* Requirement
Only the lines from the one containing "destruct (Z.leb_spec a 0) as [Ha|Ha]; [by apply" through the end of the listing below are to be reproduced, exactly as they stand.

.....

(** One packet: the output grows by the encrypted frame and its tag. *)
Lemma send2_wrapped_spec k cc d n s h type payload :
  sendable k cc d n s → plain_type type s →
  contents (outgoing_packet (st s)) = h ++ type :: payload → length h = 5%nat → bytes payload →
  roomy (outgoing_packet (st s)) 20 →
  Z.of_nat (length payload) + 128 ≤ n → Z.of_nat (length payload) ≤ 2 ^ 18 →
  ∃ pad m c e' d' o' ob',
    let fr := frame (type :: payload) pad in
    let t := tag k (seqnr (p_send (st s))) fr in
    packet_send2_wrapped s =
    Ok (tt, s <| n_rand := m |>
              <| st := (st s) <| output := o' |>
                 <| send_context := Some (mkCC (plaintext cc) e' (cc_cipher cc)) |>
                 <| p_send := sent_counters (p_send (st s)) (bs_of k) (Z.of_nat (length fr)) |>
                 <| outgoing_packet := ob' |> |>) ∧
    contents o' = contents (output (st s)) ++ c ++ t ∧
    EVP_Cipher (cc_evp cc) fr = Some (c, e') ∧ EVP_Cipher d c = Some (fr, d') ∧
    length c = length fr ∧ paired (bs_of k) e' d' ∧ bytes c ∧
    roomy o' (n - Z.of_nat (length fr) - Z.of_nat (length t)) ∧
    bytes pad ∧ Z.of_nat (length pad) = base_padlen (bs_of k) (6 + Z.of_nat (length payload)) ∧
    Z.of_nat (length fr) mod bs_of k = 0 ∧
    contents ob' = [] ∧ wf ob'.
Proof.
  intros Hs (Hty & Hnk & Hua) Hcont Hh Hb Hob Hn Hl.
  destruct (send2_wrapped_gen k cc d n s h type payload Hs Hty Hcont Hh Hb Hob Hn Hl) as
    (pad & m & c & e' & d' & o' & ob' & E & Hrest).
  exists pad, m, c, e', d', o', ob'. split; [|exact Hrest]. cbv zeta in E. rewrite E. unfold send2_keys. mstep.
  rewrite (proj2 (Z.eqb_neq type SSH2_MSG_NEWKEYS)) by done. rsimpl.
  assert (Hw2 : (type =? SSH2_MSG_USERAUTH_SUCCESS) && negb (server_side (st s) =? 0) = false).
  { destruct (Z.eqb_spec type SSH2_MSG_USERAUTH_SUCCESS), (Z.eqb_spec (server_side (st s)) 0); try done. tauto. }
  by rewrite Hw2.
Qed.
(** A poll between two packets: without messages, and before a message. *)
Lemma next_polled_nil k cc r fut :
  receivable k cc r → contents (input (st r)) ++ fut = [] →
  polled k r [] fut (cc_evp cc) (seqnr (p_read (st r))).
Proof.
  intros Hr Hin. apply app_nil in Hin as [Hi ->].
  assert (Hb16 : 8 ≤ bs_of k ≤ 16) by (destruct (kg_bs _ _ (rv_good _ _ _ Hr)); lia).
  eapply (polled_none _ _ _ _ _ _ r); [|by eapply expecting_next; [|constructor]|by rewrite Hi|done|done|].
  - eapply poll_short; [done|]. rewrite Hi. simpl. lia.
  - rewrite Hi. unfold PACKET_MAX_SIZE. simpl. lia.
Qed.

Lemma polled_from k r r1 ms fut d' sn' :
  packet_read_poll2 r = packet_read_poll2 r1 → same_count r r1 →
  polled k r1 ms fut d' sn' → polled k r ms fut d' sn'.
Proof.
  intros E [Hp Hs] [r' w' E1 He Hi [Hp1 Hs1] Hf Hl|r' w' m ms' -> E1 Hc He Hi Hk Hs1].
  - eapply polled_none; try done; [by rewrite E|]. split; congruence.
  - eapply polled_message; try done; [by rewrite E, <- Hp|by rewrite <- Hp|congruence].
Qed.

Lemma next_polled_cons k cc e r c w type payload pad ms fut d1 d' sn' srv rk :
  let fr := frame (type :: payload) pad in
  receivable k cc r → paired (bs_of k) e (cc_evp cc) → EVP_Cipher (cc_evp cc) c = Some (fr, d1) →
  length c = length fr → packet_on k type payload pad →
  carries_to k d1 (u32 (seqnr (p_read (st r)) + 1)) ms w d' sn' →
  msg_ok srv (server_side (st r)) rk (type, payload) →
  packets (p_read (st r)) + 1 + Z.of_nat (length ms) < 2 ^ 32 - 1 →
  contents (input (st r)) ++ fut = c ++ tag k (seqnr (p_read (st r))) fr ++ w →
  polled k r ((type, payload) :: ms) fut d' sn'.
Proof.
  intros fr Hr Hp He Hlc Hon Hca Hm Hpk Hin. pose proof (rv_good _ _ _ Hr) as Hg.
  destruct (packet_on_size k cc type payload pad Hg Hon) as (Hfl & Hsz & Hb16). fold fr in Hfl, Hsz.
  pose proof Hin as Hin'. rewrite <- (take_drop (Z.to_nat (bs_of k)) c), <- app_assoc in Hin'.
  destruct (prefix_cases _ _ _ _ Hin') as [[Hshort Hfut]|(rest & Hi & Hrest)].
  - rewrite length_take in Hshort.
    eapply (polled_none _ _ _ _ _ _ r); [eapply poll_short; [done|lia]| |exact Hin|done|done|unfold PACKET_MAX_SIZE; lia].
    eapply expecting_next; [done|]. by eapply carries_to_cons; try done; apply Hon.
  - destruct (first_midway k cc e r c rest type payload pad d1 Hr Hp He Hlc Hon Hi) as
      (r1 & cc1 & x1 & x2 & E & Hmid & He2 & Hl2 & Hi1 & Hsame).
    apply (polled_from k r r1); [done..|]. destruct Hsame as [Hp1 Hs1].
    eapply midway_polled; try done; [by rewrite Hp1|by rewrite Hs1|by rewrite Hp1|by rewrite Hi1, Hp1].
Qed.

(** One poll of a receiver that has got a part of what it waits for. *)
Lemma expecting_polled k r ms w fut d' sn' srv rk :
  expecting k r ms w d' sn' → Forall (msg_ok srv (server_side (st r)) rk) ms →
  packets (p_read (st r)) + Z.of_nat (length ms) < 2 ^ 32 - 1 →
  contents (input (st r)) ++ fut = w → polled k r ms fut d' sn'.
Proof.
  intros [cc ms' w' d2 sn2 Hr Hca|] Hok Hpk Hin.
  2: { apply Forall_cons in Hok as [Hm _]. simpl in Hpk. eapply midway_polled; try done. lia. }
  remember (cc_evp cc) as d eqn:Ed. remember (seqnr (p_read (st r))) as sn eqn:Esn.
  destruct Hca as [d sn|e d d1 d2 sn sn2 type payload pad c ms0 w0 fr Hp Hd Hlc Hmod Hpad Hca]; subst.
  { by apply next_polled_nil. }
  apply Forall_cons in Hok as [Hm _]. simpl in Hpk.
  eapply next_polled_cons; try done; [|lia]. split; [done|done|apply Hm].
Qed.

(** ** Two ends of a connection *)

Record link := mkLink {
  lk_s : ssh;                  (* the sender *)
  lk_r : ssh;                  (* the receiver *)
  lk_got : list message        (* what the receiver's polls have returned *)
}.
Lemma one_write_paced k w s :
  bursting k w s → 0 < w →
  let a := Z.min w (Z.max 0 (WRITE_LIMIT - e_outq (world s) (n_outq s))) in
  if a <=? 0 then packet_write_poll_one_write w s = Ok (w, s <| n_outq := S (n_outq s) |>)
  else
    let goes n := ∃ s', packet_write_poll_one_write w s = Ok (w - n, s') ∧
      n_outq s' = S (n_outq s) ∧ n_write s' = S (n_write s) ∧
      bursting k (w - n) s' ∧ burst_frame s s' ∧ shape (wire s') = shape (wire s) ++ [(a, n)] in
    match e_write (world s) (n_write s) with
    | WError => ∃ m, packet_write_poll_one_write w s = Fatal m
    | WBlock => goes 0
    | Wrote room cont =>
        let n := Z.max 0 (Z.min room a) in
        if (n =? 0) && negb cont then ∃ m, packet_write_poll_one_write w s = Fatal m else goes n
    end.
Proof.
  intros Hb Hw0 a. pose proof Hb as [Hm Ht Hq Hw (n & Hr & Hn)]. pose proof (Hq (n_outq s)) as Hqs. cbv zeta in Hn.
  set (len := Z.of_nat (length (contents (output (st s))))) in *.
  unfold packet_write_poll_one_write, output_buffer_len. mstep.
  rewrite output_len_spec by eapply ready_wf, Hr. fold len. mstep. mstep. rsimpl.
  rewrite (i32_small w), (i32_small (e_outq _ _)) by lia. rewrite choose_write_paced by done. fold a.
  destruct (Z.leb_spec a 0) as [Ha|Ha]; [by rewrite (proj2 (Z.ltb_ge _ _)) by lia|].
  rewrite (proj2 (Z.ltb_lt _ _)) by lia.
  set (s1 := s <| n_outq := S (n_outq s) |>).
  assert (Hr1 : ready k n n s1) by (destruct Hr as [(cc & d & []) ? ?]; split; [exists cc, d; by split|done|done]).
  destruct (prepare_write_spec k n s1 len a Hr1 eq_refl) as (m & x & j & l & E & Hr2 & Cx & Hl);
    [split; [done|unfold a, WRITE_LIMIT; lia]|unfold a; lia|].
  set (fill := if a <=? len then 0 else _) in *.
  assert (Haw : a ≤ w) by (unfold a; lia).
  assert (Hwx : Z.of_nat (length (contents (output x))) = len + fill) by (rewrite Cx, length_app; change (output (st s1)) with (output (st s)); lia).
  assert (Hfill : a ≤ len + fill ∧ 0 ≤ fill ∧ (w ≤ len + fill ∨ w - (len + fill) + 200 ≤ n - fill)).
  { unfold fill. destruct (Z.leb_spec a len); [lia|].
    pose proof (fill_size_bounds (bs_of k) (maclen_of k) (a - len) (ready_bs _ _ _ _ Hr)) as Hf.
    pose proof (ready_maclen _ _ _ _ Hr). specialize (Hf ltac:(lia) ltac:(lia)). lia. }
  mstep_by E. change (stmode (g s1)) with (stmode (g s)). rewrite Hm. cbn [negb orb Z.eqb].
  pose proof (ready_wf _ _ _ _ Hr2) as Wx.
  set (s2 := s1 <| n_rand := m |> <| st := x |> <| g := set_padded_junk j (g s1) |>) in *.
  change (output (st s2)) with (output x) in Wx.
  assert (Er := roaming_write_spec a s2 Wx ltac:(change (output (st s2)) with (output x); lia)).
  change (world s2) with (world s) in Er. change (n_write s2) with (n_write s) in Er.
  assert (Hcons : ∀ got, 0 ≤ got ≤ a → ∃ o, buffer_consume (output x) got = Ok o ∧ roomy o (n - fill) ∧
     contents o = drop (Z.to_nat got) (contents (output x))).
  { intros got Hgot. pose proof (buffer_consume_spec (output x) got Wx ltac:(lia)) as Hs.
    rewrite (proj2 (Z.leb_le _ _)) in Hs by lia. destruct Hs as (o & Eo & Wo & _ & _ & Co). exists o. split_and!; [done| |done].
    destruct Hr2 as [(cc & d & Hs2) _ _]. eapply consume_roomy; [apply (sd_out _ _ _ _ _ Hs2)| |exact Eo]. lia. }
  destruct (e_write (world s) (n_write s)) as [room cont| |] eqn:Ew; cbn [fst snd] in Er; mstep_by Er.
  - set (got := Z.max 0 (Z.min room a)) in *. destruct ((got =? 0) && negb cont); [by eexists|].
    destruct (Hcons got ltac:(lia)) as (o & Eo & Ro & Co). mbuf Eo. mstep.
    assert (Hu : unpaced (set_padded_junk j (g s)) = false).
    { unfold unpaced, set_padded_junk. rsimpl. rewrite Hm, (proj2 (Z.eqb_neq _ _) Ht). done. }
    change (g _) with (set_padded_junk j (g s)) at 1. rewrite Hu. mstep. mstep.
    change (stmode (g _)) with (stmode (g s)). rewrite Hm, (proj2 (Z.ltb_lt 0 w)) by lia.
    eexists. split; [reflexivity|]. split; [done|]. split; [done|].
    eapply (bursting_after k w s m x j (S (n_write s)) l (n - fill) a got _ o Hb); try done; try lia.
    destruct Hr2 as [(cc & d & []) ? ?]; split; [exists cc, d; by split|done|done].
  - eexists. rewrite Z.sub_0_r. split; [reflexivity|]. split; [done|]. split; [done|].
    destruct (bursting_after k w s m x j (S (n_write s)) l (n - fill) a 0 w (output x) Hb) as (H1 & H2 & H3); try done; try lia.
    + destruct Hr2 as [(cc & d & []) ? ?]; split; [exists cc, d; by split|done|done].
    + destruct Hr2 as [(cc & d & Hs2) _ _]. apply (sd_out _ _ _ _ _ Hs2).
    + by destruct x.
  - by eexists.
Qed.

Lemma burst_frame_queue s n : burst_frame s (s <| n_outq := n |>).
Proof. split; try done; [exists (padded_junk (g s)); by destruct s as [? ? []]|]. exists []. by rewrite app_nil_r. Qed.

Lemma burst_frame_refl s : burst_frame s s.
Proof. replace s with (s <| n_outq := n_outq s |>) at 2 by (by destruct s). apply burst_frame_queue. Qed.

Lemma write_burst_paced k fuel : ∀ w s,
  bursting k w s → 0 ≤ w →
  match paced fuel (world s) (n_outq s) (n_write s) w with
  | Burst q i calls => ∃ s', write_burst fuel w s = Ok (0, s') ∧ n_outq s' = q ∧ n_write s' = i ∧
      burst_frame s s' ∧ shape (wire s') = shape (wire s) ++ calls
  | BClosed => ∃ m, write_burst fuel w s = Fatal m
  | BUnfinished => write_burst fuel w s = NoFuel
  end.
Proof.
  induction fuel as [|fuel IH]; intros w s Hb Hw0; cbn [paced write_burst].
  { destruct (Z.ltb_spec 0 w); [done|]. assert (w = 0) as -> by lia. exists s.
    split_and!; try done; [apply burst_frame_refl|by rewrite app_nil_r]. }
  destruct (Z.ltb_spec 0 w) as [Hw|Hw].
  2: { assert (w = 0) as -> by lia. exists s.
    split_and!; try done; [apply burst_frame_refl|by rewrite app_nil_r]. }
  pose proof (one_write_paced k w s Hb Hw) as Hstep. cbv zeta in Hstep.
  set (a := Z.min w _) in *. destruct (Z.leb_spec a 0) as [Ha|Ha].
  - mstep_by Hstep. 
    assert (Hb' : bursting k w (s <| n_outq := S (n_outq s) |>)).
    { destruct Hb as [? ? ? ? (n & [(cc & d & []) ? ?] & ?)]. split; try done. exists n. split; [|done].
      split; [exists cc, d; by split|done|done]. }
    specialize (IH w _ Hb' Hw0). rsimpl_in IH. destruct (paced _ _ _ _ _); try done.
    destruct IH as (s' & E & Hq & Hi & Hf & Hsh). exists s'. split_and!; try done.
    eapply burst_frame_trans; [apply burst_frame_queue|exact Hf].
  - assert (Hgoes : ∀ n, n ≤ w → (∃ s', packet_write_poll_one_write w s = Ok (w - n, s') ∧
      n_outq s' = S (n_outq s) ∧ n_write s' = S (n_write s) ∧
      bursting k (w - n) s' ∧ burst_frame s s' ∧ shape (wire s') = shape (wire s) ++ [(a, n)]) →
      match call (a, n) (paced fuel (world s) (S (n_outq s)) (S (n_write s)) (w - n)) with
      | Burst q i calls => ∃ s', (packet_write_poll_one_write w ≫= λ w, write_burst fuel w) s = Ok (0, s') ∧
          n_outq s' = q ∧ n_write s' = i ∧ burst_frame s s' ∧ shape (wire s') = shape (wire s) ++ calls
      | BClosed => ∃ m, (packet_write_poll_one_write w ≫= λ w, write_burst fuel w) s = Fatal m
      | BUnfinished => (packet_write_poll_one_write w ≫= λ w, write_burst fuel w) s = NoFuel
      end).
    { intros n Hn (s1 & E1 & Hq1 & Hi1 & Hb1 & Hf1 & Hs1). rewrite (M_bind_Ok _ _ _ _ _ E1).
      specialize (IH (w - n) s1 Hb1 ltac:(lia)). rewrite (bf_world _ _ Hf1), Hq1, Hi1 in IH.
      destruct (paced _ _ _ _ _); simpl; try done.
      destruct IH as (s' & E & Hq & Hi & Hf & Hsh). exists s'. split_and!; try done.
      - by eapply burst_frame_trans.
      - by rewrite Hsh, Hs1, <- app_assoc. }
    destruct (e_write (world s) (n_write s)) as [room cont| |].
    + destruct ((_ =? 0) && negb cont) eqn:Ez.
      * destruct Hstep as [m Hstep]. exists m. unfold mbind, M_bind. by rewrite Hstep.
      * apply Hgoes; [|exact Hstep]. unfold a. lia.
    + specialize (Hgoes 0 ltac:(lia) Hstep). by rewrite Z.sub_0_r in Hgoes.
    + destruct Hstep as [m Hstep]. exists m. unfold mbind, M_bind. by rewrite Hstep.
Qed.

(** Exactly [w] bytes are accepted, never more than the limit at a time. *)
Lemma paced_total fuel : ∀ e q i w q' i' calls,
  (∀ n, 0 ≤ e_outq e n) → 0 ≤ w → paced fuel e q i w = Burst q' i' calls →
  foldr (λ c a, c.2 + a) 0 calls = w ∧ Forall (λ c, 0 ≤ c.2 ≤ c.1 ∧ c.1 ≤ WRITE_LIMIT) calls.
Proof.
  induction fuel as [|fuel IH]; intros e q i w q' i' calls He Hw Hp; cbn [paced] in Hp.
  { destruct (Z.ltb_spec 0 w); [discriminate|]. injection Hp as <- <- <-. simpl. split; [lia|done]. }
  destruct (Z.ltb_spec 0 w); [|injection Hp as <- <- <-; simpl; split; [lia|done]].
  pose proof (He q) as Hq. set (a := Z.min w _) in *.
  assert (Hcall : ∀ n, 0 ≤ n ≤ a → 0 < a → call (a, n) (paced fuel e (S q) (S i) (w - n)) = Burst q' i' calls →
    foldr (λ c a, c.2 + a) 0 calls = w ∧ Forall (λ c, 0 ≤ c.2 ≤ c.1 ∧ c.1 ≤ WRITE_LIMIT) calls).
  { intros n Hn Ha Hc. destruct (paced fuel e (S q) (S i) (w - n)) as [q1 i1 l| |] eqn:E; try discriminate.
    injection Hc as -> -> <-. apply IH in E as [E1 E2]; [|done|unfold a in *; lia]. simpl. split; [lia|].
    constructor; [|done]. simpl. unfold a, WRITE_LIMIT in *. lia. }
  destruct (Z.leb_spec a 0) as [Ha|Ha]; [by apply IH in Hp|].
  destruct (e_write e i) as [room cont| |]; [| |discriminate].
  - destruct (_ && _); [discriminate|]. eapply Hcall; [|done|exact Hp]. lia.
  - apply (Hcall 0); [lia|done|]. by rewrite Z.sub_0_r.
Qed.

.....

* Finished task
  destruct (Z.leb_spec a 0) as [Ha|Ha]; [by apply IH in Hp|].
  destruct (e_write e i) as [room cont| |]; [| |discriminate].
  - destruct (_ && _); [discriminate|]. eapply Hcall; [|done|exact Hp]. lia.
  - apply (Hcall 0); [lia|done|]. by rewrite Z.sub_0_r.
Qed.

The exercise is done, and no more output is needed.